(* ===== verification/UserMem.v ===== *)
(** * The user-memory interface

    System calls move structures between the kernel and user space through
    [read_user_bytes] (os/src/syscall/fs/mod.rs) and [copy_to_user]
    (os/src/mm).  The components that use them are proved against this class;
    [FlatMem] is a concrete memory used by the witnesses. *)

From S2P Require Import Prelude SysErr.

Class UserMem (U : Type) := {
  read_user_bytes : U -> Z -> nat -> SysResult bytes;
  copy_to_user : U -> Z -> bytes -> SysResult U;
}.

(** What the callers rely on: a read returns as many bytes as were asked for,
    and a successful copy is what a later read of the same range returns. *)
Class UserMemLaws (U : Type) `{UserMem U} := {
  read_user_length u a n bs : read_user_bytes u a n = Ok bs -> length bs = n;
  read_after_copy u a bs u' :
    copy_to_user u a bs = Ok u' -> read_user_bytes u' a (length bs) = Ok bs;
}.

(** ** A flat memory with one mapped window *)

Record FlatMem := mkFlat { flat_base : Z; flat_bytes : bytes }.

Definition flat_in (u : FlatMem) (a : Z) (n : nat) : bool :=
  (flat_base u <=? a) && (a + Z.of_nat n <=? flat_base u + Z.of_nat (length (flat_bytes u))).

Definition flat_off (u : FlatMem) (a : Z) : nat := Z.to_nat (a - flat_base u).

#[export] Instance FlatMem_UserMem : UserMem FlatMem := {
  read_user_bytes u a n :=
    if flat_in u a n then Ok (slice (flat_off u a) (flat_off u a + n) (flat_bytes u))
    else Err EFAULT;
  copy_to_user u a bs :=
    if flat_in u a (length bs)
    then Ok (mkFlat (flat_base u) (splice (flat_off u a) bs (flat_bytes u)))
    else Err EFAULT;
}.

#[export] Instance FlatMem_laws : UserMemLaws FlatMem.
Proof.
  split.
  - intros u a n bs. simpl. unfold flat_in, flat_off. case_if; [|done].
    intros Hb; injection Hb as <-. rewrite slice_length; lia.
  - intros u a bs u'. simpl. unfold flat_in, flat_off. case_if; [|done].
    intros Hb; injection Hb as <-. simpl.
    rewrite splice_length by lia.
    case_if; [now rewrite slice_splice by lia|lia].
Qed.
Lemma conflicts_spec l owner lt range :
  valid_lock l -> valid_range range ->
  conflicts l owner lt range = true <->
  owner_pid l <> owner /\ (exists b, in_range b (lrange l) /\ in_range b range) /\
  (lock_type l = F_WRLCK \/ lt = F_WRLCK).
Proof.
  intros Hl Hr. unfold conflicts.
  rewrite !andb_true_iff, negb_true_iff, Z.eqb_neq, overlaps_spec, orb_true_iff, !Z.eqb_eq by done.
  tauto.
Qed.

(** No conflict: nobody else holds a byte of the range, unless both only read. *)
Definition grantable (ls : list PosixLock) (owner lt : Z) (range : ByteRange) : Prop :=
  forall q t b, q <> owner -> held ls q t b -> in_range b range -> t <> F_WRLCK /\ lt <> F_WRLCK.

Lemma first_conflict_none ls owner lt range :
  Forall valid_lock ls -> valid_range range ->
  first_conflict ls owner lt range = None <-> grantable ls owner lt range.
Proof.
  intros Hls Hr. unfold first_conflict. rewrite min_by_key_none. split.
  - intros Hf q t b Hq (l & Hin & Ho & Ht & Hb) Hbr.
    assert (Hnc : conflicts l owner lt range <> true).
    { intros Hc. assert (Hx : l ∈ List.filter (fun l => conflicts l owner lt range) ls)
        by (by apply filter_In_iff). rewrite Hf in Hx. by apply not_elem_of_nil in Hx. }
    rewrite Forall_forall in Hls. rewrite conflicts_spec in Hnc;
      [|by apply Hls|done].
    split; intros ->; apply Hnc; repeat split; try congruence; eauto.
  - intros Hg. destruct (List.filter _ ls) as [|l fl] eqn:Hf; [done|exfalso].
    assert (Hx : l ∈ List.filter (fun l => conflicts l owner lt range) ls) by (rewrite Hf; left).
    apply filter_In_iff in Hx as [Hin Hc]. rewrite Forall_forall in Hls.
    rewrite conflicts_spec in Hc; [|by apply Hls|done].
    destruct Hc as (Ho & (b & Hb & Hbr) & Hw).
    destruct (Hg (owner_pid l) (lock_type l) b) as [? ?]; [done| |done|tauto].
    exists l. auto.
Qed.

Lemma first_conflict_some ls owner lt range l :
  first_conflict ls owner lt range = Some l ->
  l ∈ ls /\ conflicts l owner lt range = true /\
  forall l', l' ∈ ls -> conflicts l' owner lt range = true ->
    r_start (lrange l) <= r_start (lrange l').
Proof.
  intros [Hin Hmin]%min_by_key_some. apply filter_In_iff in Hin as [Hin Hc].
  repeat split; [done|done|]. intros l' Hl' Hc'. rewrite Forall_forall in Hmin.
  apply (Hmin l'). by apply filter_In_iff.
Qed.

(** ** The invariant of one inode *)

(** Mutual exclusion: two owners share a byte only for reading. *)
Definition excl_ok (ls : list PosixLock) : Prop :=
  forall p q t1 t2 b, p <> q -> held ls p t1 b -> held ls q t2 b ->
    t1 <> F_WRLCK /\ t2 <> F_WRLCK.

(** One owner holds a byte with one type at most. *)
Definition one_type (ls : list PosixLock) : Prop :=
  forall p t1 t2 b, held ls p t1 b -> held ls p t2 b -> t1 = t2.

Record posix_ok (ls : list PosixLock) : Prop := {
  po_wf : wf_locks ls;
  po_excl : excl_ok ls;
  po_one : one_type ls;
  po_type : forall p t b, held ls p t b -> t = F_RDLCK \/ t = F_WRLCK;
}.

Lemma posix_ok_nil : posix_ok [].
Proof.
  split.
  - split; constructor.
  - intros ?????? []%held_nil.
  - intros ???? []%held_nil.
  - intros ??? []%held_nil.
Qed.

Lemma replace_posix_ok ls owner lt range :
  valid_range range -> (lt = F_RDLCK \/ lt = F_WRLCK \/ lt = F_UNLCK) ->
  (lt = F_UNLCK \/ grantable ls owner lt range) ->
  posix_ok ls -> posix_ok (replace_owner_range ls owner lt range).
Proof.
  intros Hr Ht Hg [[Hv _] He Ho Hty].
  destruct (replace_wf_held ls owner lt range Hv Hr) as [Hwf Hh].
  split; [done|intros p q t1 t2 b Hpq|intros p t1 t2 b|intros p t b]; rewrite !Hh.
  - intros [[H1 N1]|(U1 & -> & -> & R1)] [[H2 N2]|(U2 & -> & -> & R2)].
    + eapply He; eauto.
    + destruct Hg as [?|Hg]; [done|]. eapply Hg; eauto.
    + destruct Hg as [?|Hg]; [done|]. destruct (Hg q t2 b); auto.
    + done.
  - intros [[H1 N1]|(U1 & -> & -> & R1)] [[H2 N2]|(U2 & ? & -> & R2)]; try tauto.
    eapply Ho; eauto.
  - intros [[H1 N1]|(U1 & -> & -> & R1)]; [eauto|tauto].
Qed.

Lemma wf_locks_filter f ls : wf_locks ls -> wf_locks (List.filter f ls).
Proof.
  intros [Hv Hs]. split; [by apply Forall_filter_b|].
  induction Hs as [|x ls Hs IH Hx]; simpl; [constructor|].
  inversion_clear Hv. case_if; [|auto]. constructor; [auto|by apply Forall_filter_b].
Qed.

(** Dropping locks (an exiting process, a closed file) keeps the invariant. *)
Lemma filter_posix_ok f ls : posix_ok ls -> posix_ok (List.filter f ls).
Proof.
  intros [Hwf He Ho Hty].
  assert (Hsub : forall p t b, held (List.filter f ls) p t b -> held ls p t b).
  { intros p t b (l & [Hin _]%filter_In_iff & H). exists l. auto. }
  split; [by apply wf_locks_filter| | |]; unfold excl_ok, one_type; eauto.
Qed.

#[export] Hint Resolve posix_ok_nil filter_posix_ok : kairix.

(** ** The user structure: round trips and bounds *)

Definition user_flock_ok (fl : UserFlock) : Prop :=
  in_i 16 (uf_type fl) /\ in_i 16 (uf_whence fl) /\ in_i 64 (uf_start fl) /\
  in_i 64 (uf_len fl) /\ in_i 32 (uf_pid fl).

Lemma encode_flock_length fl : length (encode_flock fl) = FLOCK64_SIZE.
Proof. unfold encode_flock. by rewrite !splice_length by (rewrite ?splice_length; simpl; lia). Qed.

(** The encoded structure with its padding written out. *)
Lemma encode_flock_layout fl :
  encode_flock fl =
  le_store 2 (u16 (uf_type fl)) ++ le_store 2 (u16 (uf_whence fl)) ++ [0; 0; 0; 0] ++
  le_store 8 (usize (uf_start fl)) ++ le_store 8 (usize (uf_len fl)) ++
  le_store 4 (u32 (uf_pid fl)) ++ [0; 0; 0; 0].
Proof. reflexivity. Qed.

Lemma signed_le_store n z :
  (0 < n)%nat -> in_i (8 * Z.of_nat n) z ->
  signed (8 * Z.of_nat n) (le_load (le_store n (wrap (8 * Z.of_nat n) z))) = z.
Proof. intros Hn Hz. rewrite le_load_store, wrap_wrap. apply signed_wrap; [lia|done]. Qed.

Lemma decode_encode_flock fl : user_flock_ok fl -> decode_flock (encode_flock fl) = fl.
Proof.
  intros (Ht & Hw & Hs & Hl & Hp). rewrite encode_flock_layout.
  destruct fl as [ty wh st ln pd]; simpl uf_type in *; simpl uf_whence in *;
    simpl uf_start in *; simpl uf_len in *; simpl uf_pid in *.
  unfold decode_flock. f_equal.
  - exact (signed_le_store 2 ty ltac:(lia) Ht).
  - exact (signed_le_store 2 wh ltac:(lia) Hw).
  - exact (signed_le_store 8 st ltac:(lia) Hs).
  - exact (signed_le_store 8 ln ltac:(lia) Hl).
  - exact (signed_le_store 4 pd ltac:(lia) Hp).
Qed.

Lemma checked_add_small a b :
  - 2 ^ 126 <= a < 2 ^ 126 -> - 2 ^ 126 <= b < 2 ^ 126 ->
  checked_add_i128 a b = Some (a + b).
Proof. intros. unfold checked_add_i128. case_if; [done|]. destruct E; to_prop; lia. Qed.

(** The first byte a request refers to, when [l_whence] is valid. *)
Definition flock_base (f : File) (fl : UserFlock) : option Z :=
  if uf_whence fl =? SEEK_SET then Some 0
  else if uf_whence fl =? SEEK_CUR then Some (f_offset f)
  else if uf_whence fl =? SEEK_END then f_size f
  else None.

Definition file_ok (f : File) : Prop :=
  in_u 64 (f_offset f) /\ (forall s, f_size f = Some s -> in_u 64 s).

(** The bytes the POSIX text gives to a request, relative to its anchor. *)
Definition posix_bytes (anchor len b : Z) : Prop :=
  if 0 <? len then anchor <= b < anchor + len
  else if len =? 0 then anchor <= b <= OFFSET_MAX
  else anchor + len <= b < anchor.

==

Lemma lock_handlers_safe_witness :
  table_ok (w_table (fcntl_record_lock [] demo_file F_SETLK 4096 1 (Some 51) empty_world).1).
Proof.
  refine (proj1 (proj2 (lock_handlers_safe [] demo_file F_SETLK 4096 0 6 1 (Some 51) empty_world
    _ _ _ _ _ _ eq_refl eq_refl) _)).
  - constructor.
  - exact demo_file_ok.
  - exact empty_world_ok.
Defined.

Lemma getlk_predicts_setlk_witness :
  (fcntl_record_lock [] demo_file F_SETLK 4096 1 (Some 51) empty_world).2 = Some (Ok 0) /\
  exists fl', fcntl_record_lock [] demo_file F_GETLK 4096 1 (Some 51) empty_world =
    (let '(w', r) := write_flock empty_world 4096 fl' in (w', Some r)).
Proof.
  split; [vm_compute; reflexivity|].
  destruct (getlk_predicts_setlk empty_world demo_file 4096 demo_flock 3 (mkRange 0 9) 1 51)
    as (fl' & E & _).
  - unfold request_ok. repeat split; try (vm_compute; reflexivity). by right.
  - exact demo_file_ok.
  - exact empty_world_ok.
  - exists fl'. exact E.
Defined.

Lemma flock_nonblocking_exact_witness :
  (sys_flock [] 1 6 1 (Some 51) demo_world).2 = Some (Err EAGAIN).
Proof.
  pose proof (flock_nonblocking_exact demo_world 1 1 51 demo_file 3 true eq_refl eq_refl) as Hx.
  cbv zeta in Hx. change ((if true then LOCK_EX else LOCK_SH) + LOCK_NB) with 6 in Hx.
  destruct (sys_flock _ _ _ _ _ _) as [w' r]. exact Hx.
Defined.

TASK TO COMPLETE: Using the entries shown above, reproduce verbatim the lines from the line bearing "(** What the" to the line bearing "read_after_copy u a", inclusive.

ANSWER TO THIS EXERCISE:
(** What the callers rely on: a read returns as many bytes as were asked for,
    and a successful copy is what a later read of the same range returns. *)
Class UserMemLaws (U : Type) `{UserMem U} := {
  read_user_length u a n bs : read_user_bytes u a n = Ok bs -> length bs = n;
  read_after_copy u a bs u' :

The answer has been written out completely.